> [EXERCISE GOAL] Please take the entries below from the first line through the line containing "underflow); everything else" and repeat them exactly, leaving out everything after.

> [DATASET ENTRIES]
╭──
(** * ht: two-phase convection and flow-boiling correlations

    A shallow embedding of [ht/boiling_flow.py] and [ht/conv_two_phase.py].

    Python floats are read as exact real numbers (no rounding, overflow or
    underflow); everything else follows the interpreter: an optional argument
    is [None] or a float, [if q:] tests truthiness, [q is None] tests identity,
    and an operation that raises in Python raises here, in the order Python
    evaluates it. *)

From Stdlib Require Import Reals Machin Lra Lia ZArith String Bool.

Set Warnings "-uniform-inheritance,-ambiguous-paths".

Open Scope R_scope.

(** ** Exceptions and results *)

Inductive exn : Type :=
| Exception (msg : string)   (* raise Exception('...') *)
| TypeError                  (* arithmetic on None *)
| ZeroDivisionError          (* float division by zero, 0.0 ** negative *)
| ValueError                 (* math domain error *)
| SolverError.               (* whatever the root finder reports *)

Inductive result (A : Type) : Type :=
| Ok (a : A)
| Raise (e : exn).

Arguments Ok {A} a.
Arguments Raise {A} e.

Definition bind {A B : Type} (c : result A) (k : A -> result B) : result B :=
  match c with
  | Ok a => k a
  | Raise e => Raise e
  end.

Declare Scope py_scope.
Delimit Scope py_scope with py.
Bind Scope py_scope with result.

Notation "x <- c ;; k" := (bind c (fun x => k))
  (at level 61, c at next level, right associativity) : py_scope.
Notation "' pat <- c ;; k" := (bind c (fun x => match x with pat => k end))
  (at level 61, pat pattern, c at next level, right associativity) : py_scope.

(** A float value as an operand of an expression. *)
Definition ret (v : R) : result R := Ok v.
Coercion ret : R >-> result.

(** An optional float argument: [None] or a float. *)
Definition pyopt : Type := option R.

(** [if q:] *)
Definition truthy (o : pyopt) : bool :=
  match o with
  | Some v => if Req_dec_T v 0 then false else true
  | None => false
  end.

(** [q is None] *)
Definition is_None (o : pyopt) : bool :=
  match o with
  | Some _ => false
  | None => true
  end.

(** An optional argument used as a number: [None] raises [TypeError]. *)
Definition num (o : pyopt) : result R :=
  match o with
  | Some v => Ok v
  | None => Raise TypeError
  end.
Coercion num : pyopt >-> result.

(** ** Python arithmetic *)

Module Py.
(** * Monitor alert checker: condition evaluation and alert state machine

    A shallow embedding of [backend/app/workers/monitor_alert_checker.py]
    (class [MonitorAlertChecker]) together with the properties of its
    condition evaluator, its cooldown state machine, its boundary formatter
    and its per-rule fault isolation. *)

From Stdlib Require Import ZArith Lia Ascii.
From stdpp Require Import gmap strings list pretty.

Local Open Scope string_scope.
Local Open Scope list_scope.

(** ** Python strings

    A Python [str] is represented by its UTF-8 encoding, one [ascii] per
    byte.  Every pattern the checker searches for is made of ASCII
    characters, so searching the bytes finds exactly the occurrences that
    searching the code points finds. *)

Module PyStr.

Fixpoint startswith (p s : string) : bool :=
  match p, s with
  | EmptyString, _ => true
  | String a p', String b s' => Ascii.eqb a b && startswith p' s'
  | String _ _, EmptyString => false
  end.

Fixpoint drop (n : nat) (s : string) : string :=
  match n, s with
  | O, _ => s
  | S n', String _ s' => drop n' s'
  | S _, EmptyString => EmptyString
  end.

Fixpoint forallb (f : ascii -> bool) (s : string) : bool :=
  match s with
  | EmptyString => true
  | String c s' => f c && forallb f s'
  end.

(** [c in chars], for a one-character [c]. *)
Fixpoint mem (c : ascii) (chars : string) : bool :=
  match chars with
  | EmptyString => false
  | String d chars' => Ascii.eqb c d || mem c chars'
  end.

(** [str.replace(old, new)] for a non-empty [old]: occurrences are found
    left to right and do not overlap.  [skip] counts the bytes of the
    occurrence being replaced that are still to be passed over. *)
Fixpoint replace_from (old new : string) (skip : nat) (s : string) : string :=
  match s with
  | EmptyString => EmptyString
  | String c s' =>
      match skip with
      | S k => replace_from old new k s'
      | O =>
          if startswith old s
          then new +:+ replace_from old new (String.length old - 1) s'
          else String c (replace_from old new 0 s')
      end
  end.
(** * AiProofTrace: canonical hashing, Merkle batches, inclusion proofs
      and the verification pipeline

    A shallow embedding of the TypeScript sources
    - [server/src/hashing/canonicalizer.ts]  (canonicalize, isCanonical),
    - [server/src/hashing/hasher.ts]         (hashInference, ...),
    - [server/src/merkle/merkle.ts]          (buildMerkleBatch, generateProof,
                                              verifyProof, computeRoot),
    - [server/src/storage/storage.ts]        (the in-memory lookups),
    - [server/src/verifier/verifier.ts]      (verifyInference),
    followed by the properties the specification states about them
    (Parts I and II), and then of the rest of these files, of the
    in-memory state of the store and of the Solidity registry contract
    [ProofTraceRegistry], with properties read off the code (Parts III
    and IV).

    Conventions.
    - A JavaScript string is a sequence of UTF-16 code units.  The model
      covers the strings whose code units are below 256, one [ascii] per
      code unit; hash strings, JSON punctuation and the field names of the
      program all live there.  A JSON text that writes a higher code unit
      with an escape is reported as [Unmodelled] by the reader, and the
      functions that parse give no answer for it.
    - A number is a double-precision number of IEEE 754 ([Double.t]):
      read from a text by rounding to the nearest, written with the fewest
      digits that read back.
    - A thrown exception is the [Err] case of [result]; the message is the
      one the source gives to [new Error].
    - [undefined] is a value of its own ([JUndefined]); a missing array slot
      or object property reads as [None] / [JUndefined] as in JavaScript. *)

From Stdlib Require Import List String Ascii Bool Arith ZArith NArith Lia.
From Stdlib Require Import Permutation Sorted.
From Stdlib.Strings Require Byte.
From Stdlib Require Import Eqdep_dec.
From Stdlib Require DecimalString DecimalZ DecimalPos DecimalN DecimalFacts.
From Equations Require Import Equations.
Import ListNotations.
╰──
> [REPLY]
(** * ht: two-phase convection and flow-boiling correlations

    A shallow embedding of [ht/boiling_flow.py] and [ht/conv_two_phase.py].

    Python floats are read as exact real numbers (no rounding, overflow or
    underflow); everything else follows the interpreter: an optional argument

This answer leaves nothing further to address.